Furthermore, Franek reaffirmed that an increasing number of HODLers has played an important role while downplaying the idea of an increasing number of users overall.
“Digging in further, we aren’t seeing all-time highs in active addresses, transaction counts or the average number of transactions per active address,” he said. “Therefore, the number of active users doesn’t necessarily explain this growth in addresses holding a balance. Consequently, we can hypothesize that some degree of this increase reflects long-term growth in the number of HODLers.”
The fact that addresses that hold more than the equivalent of $10 tend to remain inactive is another argument in favor of Franek’s HODLer theory.
“We see this same trend, for example, if we look at the number of addresses that hold at least $10 worth of BTC,” he added. “This amount of BTC is more likely to be economically important and is therefore less likely to be left behind by users.”
Professional Growth in Bitcoin Trading Could Be an Explanation
Another important factor that should be considered concerns the creation of new exchanges and the greater involvement of professional traders. Since not all of these participants have efficient procedures to collect dust from older addresses, it’s likely that they leave their footprints on the blockchain through transaction activity that doesn’t always prioritize UTXO consolidation.
“It could relate to the growth in new exchanges and how they manage their deposit/withdrawal processes,” Franek explained. “Not all exchanges have optimized processes for ‘consolidating dust’ (merging the small amounts of BTC into a single amount), so this might have an impact too. More market makers, arbitragers and other professional traders could also be playing a role. Taken together, the truth is probably somewhere in the middle.”

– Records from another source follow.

(** The full path of a task: a backslash before every segment. *)
Definition path_text (f : fpath) (nm : string) : string :=
  foldr (λ seg acc, String PyStr.backslash (seg +:+ acc)) EmptyString (f ++ [nm]).

(** The next run the service shows, taken here to be the boundary of the
    first trigger; the service itself computes it. *)
Definition next_run (td : TaskDefinition) : option Z :=
  match Triggers td with
  | t :: _ => StartBoundary t
  | [] => None
  end.

Definition view (f : fpath) (nm : string) (rt : RegisteredTask) : TaskView :=
  {| Name := nm;
     State := rt_state rt;
     NextRunTime := next_run (rt_definition rt);
     Path := path_text f nm |}.

(** The tasks a folder holds, as the service enumerates them. *)
Definition tasks_in (w : World) (f : fpath) : list TaskView :=
  (λ kv, view kv.1.1 kv.1.2 kv.2)
    <$> filter (λ kv, kv.1.1 = f) (map_to_list (tasks w)).

(** [f.GetTasks(flags)] *)
Definition GetTasks (f : fpath) (flags : Z) : M (list TaskView) :=
  record_call (CGetTasks f flags) >>
  let! w := get_world in
  ret (tasks_in w f).

(** [task.Run(params)]: the request is recorded; the service owns what
    follows. *)
Definition Run (t : fpath * string) (params : string) : M unit :=
  record_call (CRun t.1 t.2 params).

End Task.

(** [for x in l: body(x)] *)
Fixpoint for_each {A} (l : list A) (body : A → M unit) : M unit :=
  match l with
  | [] => ret tt
  | x :: rest => body x >> for_each rest body
  end.

(** ** The functions of the module *)

(** [_connect] (source lines 50-53) *)
Definition _connect : M unit := Svc.Connect.

(** The [for part in ...] loop of [_get_folder] (source lines 62-66). *)
Fixpoint _get_folder_loop (parent : fpath) (parts : list string) : M fpath :=
  match parts with
  | [] => ret parent
  | part :: rest =>
      let! parent' :=
        try_except (Folder.GetFolder parent (String PyStr.backslash part))
                   (Folder.CreateFolder parent part) in
      _get_folder_loop parent' rest
  end.

(** [[p for p in folder_path.strip("\\").split("\\") if p]] *)
Definition path_parts (folder_path : string) : list string :=
  PyStr.nonempty_fields
    (PyStr.split PyStr.backslash (PyStr.strip PyStr.backslash folder_path)).

(** [_get_folder] (source lines 56-67) *)
Definition _get_folder (folder_path : string) : M fpath :=
  try_except (Svc.GetFolder folder_path)
    (let! parent := Svc.GetFolder (String PyStr.backslash EmptyString) in
     _get_folder_loop parent (path_parts folder_path)).

(** Assignments to the fields of a task definition. *)
Definition set_RegistrationInfo (r : RegistrationInfo) (td : TaskDefinition) :=
  mkTaskDefinition r (Settings_ td) (RunLevel td) (Actions td) (Triggers td).
Definition set_Settings (s : Settings) (td : TaskDefinition) :=
  mkTaskDefinition (RegistrationInfo_ td) s (RunLevel td) (Actions td) (Triggers td).
Definition set_RunLevel (l : Z) (td : TaskDefinition) :=
  mkTaskDefinition (RegistrationInfo_ td) (Settings_ td) l (Actions td) (Triggers td).

(** [td.Actions.Create(...)] with the fields then given to the new action. *)
Definition Actions_Create (a : Action) (td : TaskDefinition) :=
  mkTaskDefinition (RegistrationInfo_ td) (Settings_ td) (RunLevel td)
                   (Actions td ++ [a]) (Triggers td).

(** [td.Triggers.Create(...)] with the fields then given to the new trigger. *)
Definition Triggers_Create (t : Trigger) (td : TaskDefinition) :=
  mkTaskDefinition (RegistrationInfo_ td) (Settings_ td) (RunLevel td)
                   (Actions td) (Triggers td ++ [t]).

(** [_base_task_def] (source lines 70-97) *)
Definition _base_task_def (params : TaskParams) : M TaskDefinition :=
  let! td := Svc.NewTask 0 in
  let td := set_RegistrationInfo
              {| Description := "Created by Python for " +:+ path_name (exe params);
                 Author := PyStr.or_else (username params) "CurrentUser" |} td in
  let td := set_Settings
              {| Enabled := true;
                 StartWhenAvailable := start_when_available params;
                 Hidden := false;
                 RunOnlyIfIdle := false;
                 WakeToRun := wake_to_run params;
                 MultipleInstances := 0 |} td in
  let td := set_RunLevel (if run_with_highest params then 1 else 0) td in
  let td := Actions_Create
              {| ActionType := TASK_ACTION_EXEC;
                 ActionPath := path_str (exe params);
                 Arguments := PyStr.or_else (Some (arguments params)) EmptyString;
                 WorkingDirectory :=
                   match working_dir params with
                   | Some d => Some (path_str d)
                   | None => None
                   end |} td in
  ret td.

(** [add_daily_trigger] (source lines 100-103) *)
Definition add_daily_trigger (td : TaskDefinition) (start_time : datetime) :=
  Triggers_Create {| TriggerType := TASK_TRIGGER_DAILY;
                     DaysInterval := Some 1;
                     StartBoundary := Some (strftime_seconds start_time) |} td.

(** [add_once_trigger] (source lines 106-108) *)
Definition add_once_trigger (td : TaskDefinition) (run_at : datetime) :=
  Triggers_Create {| TriggerType := TASK_TRIGGER_TIME;
                     DaysInterval := None;
                     StartBoundary := Some (strftime_seconds run_at) |} td.

(** [add_logon_trigger] (source lines 111-112) *)
Definition add_logon_trigger (td : TaskDefinition) :=
  Triggers_Create {| TriggerType := TASK_TRIGGER_LOGON;
                     DaysInterval := None;
                     StartBoundary := None |} td.

(** [when or (datetime.now() + timedelta(minutes=2))]: a [datetime] is always
    truthy, so the clock is read exactly when [when] is [None]. *)
Definition when_or_soon (when : option datetime) : M datetime :=
  match when with
  | Some d => ret d
  | None => let! now := datetime_now in ret (now + timedelta_minutes 2)
  end.

Definition trigger_error : string := "trigger must be one of: daily | once | logon".

(** The [if]/[elif] chain on [trigger] (source lines 121-128). *)
Definition attach_trigger (td : TaskDefinition) (trigger : string)
    (when : option datetime) : M TaskDefinition :=
  if decide (trigger = "daily") then
    let! start := when_or_soon when in ret (add_daily_trigger td start)
  else if decide (trigger = "once") then
    let! start := when_or_soon when in ret (add_once_trigger td start)
  else if decide (trigger = "logon") then
    ret (add_logon_trigger td)
  else raise (ValueError trigger_error).

(** [register_task] (source lines 115-139) *)
Definition register_task (params : TaskParams) (trigger : string)
    (when : option datetime) : M unit :=
  let! svc := _connect in
  let! fld := _get_folder (folder params) in
  let! td := _base_task_def params in
  let! td := attach_trigger td trigger when in
  let user_id := PyStr.or_else (username params) EmptyString in
  let pwd := PyStr.or_else (password params) EmptyString in
  Folder.RegisterTaskDefinition fld (name params) td TASK_CREATE_OR_UPDATE
                                user_id pwd (logon_type params) >>
  logging_info (LogRegistered (name params) (folder params)).

(** [run_task] (source lines 142-147) *)
Definition run_task (nm : string) (fld : string) : M unit :=
  let! svc := _connect in
  let! f := _get_folder fld in
  let! task := Folder.GetTask f nm in
  Task.Run task EmptyString >>
  logging_info (LogTriggered nm).

(** [delete_task] (source lines 150-154) *)
Definition delete_task (nm : string) (fld : string) : M unit :=
  let! svc := _connect in
  let! f := _get_folder fld in
  Folder.DeleteTask f nm 0 >>
  logging_info (LogDeleted nm).

(** [list_tasks] (source lines 157-163) *)
Definition list_tasks (fld : string) : M unit :=
  let! svc := _connect in
  let! f := _get_folder fld in
  let! ts := Task.GetTasks f 0 in
  for_each ts (λ t, logging_info (LogTask (Name t) (State t) (NextRunTime t) (Path t))).

(** ** The command line (source lines 168-242) *)

(** The options of [register] as they stand on the command line: [None] for
    an option that is not given. *)
Record RegisterOptions := mkRegisterOptions {
  opt_name : option string;
  opt_exe : option string;
  opt_args : option string;
  opt_folder : option string;
  opt_trigger : option string;
  opt_at : option string;
  opt_workdir : option string;
  opt_highest : bool;
  opt_wake : bool;
  opt_logon : option string;
  opt_username : option string;
  opt_password : option string
}.

Inductive CommandLine :=
| cl_register (o : RegisterOptions)
| cl_run (nm fld : option string)
| cl_delete (nm fld : option string)
| cl_list (fld : option string)
| cl_missing.

(** The namespace [parse_args] returns, one shape per sub-command. *)
Inductive Namespace :=
| ns_register (nm ex args fld trigger : string) (at_ workdir : option string)
    (highest wake : bool) (logon : string) (user pass : option string)
| ns_run (nm fld : string)
| ns_delete (nm fld : string)
| ns_list (fld : string).

(** argparse leaves through [SystemExit(2)] on a usage error. *)
Definition required (o : option string) : M string :=
  match o with
  | Some s => ret s
  | None => raise (SystemExit 2)
  end.

Definition choices (allowed : list string) (o : option string) : M unit :=
  match o with
  | Some s => if bool_decide (s ∈ allowed) then ret tt else raise (SystemExit 2)
  | None => ret tt
  end.

Definition root_text : string := String PyStr.backslash EmptyString.

Definition parse_args (cl : CommandLine) : M Namespace :=
  match cl with
  | cl_register o =>
      choices ["daily"; "once"; "logon"] (opt_trigger o) >>
      choices ["interactive"; "password"; "service"] (opt_logon o) >>
      let! nm := required (opt_name o) in
      let! ex := required (opt_exe o) in
      let! trigger := required (opt_trigger o) in
      ret (ns_register nm ex (default EmptyString (opt_args o))
                       (default root_text (opt_folder o)) trigger
                       (opt_at o) (opt_workdir o) (opt_highest o) (opt_wake o)
                       (default "interactive" (opt_logon o))
                       (opt_username o) (opt_password o))
  | cl_run nm fld =>
      let! nm := required nm in ret (ns_run nm (default root_text fld))
  | cl_delete nm fld =>
      let! nm := required nm in ret (ns_delete nm (default root_text fld))
  | cl_list fld => ret (ns_list (default root_text fld))
  | cl_missing => raise (SystemExit 2)
  end.

Definition logon_map : list (string * Z) :=
  [("interactive", TASK_LOGON_INTERACTIVE_TOKEN);
   ("password", TASK_LOGON_PASSWORD);
   ("service", TASK_LOGON_SERVICE_ACCOUNT)].

Fixpoint assoc (k : string) (l : list (string * Z)) : option Z :=
  match l with
  | [] => None
  | (k', v) :: rest => if decide (k = k') then Some v else assoc k rest
  end.

Definition time_error : string := "time data does not match format".

Section CommandLine.

(** The constructor [pathlib.Path] and [datetime.strptime] with the format
    ["%Y-%m-%dT%H:%M:%S"] ([None] where it raises [ValueError]) belong to
    the Python library and are taken as given. *)
Variable Path_of : string → PyPath.
Variable strptime : string → option datetime.

(** [x if s else None] for [s : str | None] *)
Definition if_truthy {A} (s : option string) (f : string → A) : option A :=
  match s with
  | Some t => if PyStr.truthy t then Some (f t) else None
  | None => None
  end.

Definition main (cl : CommandLine) : M Z :=
  let! args := parse_args cl in
  match args with
  | ns_register nm ex args_ fld trigger at_ workdir highest wake logon user pass =>
      let! dt :=
        match if_truthy at_ id with
        | Some t =>
            match strptime t with
            | Some d => ret (Some d)
            | None => raise (ValueError time_error)
            end
        | None => ret None
        end in
      let! logon_type :=
        match assoc logon logon_map with
        | Some v => ret v
        | None => raise (KeyError logon)
        end in
      let workdir := if_truthy workdir Path_of in
      let params :=
        {| name := nm;
           exe := Path_of ex;
           arguments := args_;
           start_when_available := true;
           run_with_highest := highest;
           wake_to_run := wake;
           working_dir := workdir;
           folder := fld;
           logon_type := logon_type;
           username := user;
           password := pass |} in
      register_task params trigger dt >> ret 0
  | ns_run nm fld => run_task nm fld >> ret 0
  | ns_delete nm fld => delete_task nm fld >> ret 0
  | ns_list fld => list_tasks fld >> ret 0
  end.

End CommandLine.

(** ** Vocabulary of the statements *)

(** Connection and folder calls, as opposed to calls on tasks. *)
Definition lookup_call (c : Call) : bool :=
  match c with
  | CConnect | CSvcGetFolder _ | CGetFolder _ _ | CCreateFolder _ _ => true
  | _ => false
  end.

Definition is_register (c : Call) : bool :=
  match c with
  | CRegisterTaskDefinition _ _ _ _ _ _ _ => true
  | _ => false
  end.

Definition is_run (c : Call) : bool :=
  match c with
  | CRun _ _ _ => true
  | _ => false
  end.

The Coin Metrics co-founder did point out that he doesn’t believe the increase is due to a greater number of individual users who withdraw their bitcoin from exchanges in order to become sovereign.
“One could argue that the opposite is happening, since the overall supply held by exchanges and custodians continues to increase,” he said.
Finally, Franek hinted at a possible Coin Metrics research project that may reveal more information about exchange-related addresses.
“It is however possible to filter out exchange-related addresses from this metric to get a cleaner picture,” he concluded. “It is an investigation that Coin Metrics may do in the future.”